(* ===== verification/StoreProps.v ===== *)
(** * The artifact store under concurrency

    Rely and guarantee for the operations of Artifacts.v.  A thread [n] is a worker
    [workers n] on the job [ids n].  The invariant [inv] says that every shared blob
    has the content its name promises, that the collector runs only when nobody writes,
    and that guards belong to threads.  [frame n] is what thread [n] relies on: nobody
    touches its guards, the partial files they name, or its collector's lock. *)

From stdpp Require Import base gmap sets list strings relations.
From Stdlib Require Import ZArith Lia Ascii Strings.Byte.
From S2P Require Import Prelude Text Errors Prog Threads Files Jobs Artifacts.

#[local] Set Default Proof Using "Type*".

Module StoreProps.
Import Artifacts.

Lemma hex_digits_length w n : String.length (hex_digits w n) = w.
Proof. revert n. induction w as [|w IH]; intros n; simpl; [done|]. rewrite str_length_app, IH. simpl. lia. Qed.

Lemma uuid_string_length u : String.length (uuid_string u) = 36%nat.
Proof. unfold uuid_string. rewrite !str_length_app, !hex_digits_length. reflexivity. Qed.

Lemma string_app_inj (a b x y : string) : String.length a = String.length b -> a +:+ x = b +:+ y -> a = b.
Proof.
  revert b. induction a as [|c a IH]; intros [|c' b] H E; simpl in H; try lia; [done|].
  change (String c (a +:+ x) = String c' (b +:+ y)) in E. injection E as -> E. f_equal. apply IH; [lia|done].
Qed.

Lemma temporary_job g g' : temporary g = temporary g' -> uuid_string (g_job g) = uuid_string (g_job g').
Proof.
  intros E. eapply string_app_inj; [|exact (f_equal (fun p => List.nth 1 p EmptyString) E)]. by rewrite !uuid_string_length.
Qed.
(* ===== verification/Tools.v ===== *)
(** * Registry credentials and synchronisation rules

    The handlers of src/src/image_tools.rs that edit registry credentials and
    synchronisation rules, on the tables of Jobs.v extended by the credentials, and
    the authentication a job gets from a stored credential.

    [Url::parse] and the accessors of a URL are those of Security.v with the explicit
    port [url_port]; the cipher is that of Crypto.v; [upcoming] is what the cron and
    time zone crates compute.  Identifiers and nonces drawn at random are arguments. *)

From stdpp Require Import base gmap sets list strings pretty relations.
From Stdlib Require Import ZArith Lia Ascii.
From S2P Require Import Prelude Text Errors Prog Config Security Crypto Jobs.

What the exercise asks: What is needed here is an exact copy of all the entries.

Completed exercise:
(* ===== verification/StoreProps.v ===== *)
(** * The artifact store under concurrency

    Rely and guarantee for the operations of Artifacts.v.  A thread [n] is a worker
    [workers n] on the job [ids n].  The invariant [inv] says that every shared blob
    has the content its name promises, that the collector runs only when nobody writes,
    and that guards belong to threads.  [frame n] is what thread [n] relies on: nobody
    touches its guards, the partial files they name, or its collector's lock. *)

From stdpp Require Import base gmap sets list strings relations.
From Stdlib Require Import ZArith Lia Ascii Strings.Byte.
From S2P Require Import Prelude Text Errors Prog Threads Files Jobs Artifacts.

#[local] Set Default Proof Using "Type*".

Module StoreProps.
Import Artifacts.

Lemma hex_digits_length w n : String.length (hex_digits w n) = w.
Proof. revert n. induction w as [|w IH]; intros n; simpl; [done|]. rewrite str_length_app, IH. simpl. lia. Qed.

Lemma uuid_string_length u : String.length (uuid_string u) = 36%nat.
Proof. unfold uuid_string. rewrite !str_length_app, !hex_digits_length. reflexivity. Qed.

Lemma string_app_inj (a b x y : string) : String.length a = String.length b -> a +:+ x = b +:+ y -> a = b.
Proof.
  revert b. induction a as [|c a IH]; intros [|c' b] H E; simpl in H; try lia; [done|].
  change (String c (a +:+ x) = String c' (b +:+ y)) in E. injection E as -> E. f_equal. apply IH; [lia|done].
Qed.

Lemma temporary_job g g' : temporary g = temporary g' -> uuid_string (g_job g) = uuid_string (g_job g').
Proof.
  intros E. eapply string_app_inj; [|exact (f_equal (fun p => List.nth 1 p EmptyString) E)]. by rewrite !uuid_string_length.
Qed.
(* ===== verification/Tools.v ===== *)
(** * Registry credentials and synchronisation rules

    The handlers of src/src/image_tools.rs that edit registry credentials and
    synchronisation rules, on the tables of Jobs.v extended by the credentials, and
    the authentication a job gets from a stored credential.

    [Url::parse] and the accessors of a URL are those of Security.v with the explicit
    port [url_port]; the cipher is that of Crypto.v; [upcoming] is what the cron and
    time zone crates compute.  Identifiers and nonces drawn at random are arguments. *)

From stdpp Require Import base gmap sets list strings pretty relations.
From Stdlib Require Import ZArith Lia Ascii.
From S2P Require Import Prelude Text Errors Prog Config Security Crypto Jobs.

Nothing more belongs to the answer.